## Assignment:
Search the data for the word "expired" and copy every line where it occurs.

Entries taken from a collection
++++++++
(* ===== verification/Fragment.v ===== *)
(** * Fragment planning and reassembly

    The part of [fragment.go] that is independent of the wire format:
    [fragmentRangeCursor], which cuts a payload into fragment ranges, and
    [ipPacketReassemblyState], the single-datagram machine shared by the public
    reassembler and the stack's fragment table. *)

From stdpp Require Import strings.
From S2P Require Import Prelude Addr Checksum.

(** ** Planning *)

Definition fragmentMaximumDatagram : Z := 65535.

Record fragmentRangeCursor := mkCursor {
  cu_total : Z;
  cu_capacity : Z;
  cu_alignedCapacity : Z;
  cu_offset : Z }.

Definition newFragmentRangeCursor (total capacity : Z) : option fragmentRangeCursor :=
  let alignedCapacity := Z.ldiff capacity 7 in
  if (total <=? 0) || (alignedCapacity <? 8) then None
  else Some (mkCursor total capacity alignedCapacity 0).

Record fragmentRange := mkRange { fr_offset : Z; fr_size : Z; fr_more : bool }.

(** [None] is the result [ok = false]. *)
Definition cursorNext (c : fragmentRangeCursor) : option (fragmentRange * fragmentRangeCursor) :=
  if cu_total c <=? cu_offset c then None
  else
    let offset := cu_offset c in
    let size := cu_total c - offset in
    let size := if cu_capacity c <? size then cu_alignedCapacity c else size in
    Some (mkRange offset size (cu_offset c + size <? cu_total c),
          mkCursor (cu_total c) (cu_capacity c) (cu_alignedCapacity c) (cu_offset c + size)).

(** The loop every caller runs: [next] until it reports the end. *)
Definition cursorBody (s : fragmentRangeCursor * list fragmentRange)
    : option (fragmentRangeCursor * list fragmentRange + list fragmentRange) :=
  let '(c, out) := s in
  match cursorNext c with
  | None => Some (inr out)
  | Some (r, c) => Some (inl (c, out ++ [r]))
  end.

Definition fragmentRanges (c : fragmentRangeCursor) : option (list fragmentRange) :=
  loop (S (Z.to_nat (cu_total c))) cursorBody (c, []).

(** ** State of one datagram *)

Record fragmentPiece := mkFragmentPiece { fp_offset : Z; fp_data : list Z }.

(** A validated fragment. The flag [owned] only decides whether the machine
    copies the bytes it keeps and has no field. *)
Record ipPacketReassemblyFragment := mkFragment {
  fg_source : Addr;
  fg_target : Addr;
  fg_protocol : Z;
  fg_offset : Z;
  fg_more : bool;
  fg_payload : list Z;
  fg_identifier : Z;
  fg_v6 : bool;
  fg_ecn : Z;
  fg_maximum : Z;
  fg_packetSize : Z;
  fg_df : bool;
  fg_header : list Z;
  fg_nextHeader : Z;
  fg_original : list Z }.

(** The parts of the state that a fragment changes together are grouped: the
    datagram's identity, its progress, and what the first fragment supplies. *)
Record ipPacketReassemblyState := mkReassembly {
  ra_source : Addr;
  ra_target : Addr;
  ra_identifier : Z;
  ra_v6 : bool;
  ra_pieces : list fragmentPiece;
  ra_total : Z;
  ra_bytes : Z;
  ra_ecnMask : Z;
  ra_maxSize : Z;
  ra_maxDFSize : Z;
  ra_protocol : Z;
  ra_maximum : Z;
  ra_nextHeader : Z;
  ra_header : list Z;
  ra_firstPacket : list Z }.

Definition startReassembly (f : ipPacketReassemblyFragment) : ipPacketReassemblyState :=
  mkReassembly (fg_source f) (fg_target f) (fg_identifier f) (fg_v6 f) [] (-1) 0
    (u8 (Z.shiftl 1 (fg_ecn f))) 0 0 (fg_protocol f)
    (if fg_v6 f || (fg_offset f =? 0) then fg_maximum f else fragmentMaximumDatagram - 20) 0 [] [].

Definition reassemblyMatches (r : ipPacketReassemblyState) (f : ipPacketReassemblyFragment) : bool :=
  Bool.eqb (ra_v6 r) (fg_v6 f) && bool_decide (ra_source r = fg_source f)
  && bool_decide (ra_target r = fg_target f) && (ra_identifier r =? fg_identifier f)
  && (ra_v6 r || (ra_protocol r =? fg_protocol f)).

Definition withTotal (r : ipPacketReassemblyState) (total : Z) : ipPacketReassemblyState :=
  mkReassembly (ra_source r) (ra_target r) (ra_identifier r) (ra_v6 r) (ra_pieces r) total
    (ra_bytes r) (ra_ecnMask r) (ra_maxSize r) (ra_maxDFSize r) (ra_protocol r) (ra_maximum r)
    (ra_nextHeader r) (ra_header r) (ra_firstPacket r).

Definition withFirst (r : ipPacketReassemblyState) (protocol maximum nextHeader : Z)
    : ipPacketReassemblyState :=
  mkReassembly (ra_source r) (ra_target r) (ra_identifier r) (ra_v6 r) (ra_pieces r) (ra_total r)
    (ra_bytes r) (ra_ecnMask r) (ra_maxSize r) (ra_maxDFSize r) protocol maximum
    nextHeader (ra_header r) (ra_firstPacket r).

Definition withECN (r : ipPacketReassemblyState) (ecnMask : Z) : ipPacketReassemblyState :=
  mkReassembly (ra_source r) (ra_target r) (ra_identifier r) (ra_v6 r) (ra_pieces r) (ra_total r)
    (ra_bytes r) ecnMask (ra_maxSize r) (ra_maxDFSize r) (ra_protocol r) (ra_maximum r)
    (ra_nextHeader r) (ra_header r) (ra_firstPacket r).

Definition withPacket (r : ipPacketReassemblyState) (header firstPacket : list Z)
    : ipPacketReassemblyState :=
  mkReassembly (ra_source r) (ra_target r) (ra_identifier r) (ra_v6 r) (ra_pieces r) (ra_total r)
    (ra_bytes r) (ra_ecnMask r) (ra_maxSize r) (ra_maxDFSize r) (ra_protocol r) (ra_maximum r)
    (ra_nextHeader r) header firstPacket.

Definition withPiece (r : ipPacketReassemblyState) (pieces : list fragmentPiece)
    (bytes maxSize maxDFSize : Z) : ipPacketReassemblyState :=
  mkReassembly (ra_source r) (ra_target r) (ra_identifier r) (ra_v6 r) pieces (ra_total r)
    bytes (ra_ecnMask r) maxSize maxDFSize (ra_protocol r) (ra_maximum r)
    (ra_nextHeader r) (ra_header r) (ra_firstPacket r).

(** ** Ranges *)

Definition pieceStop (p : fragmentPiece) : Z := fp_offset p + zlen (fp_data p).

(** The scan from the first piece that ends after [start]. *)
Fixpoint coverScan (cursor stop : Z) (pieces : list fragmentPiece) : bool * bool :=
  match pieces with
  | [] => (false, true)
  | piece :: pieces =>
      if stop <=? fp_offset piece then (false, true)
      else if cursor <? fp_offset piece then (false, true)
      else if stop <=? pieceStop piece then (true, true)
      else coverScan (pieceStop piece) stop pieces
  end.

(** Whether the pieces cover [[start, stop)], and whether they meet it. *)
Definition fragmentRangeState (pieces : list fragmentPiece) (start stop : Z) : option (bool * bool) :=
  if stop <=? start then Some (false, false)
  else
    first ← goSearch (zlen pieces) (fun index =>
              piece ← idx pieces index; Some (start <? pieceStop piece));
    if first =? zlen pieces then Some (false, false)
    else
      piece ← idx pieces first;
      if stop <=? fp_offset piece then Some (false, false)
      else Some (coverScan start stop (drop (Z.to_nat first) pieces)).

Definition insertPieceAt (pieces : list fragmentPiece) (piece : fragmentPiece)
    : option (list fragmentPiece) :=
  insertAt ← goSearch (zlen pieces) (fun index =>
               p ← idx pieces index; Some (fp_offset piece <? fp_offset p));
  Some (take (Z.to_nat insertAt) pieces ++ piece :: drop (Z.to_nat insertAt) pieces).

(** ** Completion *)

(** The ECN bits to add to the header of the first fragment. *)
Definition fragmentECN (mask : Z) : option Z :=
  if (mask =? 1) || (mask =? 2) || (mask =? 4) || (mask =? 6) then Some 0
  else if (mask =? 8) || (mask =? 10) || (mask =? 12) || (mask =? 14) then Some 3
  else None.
++++++++
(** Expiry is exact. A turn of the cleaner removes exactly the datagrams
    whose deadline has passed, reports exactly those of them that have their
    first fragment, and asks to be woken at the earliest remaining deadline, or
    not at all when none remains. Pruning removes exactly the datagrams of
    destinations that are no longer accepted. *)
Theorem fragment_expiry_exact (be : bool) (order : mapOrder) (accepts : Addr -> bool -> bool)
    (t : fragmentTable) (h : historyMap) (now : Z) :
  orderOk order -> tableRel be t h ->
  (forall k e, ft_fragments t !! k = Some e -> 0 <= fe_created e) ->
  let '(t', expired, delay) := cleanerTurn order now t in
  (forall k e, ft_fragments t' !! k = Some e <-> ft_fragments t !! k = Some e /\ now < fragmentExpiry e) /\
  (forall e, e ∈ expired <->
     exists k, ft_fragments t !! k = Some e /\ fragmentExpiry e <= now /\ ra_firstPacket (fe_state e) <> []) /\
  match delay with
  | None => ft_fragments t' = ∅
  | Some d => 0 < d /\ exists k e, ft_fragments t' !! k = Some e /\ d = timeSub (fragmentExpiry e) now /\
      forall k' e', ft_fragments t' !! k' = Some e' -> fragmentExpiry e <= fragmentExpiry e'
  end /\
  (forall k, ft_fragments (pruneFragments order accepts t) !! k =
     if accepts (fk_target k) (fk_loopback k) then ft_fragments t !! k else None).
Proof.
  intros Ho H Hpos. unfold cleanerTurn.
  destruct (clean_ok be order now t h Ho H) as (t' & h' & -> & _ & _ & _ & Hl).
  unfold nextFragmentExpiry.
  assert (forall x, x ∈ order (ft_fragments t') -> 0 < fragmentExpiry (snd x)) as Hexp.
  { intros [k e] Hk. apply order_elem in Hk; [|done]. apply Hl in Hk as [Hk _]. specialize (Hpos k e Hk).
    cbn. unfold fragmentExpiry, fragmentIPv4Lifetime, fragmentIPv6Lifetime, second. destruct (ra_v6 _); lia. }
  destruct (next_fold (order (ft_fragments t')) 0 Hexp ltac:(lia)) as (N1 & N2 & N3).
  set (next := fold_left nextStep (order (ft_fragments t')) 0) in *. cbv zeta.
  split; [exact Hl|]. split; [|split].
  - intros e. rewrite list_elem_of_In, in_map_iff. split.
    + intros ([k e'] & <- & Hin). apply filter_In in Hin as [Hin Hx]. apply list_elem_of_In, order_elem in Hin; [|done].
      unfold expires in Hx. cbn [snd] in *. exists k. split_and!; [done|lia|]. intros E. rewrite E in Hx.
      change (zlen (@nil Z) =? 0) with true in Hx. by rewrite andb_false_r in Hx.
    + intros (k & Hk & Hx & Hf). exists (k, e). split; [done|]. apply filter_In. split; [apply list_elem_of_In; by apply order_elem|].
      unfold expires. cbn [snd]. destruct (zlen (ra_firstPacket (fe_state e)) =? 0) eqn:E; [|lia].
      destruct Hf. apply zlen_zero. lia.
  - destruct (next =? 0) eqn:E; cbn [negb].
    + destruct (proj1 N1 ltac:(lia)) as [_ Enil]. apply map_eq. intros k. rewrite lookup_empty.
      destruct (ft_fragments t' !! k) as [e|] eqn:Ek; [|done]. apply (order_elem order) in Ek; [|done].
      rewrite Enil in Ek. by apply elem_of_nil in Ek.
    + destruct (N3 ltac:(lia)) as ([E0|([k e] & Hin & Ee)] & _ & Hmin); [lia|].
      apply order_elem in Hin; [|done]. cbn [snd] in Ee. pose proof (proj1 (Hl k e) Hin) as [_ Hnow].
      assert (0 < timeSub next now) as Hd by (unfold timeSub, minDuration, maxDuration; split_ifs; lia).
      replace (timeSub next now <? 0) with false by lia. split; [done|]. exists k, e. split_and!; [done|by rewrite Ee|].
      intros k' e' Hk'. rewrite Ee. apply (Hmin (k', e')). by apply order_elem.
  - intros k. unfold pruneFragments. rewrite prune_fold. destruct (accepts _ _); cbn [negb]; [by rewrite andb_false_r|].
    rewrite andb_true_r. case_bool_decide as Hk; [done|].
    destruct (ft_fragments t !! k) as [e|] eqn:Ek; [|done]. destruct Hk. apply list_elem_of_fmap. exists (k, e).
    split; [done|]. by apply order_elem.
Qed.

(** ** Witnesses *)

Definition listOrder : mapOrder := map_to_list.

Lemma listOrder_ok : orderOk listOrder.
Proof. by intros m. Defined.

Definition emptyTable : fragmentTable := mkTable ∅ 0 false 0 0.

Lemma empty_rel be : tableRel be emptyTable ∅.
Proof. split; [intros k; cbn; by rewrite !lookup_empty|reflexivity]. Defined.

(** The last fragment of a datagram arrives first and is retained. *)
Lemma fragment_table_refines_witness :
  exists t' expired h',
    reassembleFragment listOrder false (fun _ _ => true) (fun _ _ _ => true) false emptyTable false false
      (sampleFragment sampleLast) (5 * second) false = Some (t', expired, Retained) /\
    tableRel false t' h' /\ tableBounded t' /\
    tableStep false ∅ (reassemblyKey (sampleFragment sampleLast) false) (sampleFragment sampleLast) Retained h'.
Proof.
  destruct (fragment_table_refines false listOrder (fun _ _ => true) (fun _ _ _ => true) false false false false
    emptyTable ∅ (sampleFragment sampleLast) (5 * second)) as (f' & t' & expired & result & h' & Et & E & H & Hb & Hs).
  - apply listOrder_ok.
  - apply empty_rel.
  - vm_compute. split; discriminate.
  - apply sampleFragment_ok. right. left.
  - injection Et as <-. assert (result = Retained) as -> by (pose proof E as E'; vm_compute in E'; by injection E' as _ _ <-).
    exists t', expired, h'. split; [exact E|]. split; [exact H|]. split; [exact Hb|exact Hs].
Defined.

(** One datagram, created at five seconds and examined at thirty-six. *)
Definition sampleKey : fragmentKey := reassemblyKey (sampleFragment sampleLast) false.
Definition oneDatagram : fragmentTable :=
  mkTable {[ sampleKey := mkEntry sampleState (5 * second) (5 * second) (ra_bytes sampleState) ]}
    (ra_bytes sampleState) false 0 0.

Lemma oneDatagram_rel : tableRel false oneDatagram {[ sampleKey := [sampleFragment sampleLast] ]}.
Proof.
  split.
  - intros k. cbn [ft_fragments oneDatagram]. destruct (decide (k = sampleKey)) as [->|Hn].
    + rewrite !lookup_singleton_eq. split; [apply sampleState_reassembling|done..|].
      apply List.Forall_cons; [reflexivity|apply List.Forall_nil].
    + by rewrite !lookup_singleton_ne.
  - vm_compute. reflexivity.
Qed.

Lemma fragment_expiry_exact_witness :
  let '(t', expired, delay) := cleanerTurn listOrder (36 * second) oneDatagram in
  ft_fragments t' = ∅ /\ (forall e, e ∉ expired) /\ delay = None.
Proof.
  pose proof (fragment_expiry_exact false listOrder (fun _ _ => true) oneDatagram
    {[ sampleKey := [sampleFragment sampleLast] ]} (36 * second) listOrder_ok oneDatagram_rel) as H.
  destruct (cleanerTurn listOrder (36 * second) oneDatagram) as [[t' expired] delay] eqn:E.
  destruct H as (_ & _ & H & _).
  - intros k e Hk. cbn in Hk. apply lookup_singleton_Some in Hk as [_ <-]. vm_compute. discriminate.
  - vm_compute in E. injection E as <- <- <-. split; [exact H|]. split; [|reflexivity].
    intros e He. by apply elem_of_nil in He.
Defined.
++++++++
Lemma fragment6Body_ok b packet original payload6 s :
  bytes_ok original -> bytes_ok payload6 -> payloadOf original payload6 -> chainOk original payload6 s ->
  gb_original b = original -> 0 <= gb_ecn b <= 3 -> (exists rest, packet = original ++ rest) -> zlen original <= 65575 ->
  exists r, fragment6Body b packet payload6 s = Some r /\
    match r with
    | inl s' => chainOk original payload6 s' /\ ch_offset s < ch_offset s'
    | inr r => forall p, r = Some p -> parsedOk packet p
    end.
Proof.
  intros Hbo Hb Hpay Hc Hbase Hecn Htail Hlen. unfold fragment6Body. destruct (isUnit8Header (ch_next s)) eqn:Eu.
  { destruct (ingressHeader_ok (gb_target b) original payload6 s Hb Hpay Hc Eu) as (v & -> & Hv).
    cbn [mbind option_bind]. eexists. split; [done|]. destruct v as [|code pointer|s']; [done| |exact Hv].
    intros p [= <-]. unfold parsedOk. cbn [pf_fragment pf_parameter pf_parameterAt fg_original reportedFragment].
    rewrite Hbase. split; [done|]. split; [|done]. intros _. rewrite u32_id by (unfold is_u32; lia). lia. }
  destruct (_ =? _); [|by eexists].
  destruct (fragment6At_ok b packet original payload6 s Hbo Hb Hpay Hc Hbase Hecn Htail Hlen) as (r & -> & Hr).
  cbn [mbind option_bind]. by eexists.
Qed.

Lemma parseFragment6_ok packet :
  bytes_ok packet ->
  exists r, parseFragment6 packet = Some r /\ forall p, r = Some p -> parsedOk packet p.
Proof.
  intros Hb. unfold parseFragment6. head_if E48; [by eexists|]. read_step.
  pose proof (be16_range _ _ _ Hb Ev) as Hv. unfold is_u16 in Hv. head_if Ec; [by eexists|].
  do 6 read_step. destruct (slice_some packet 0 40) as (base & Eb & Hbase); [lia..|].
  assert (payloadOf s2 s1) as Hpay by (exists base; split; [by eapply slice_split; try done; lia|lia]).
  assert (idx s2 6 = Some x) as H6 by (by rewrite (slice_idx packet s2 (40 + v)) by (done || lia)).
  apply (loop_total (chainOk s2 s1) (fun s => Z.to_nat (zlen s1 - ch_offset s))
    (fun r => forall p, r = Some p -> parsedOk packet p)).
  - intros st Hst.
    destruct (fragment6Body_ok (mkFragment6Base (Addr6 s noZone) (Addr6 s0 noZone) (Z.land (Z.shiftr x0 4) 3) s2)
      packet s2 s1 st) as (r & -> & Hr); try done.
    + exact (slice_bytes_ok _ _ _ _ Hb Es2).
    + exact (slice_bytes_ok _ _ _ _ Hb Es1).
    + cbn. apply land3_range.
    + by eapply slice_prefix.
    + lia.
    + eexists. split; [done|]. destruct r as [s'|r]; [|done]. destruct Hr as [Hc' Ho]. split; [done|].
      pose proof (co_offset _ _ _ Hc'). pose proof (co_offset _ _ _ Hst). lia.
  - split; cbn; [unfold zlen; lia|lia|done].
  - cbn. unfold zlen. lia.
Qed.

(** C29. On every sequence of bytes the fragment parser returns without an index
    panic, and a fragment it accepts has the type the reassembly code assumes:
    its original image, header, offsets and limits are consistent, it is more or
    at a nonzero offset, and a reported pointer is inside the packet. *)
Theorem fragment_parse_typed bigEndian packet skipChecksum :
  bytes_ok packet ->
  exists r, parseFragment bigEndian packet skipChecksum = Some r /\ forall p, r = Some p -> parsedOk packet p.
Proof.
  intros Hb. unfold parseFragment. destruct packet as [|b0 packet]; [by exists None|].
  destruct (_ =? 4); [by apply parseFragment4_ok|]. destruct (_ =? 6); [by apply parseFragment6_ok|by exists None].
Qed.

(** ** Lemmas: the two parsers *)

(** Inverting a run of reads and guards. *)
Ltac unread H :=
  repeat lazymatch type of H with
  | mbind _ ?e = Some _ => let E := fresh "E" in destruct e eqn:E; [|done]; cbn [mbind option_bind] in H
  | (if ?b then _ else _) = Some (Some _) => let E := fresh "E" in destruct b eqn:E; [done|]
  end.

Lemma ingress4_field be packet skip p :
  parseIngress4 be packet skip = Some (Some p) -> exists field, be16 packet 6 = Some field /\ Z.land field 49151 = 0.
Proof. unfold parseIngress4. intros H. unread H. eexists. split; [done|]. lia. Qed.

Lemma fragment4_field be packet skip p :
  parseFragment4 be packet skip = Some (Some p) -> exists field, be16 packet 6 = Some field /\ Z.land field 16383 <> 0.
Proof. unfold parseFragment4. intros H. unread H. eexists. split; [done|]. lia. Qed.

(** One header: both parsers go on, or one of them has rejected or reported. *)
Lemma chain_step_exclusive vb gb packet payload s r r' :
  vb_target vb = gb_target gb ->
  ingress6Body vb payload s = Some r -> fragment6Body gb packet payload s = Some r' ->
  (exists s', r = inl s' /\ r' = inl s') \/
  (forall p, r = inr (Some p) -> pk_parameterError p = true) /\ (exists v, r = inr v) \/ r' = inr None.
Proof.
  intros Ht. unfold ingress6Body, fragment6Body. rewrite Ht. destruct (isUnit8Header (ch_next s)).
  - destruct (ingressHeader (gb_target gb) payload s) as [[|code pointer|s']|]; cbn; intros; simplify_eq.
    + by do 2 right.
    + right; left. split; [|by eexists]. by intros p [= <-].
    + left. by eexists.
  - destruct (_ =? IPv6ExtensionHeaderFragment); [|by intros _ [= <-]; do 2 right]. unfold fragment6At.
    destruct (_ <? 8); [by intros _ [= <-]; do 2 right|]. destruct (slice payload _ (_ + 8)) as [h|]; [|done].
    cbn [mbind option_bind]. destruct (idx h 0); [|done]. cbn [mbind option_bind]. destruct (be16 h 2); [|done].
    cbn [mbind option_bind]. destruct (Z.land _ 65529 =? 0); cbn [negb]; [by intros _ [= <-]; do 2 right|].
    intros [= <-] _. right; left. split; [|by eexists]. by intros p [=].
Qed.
++++++++
## Output for this exercise:
  let '(t', expired, delay) := cleanerTurn order now t in
  (forall e, e ∈ expired <->
  exists t' expired h',
      (sampleFragment sampleLast) (5 * second) false = Some (t', expired, Retained) /\
    emptyTable ∅ (sampleFragment sampleLast) (5 * second)) as (f' & t' & expired & result & h' & Et & E & H & Hb & Hs).
    exists t', expired, h'. split; [exact E|]. split; [exact H|]. split; [exact Hb|exact Hs].
  let '(t', expired, delay) := cleanerTurn listOrder (36 * second) oneDatagram in
  ft_fragments t' = ∅ /\ (forall e, e ∉ expired) /\ delay = None.
  destruct (cleanerTurn listOrder (36 * second) oneDatagram) as [[t' expired] delay] eqn:E.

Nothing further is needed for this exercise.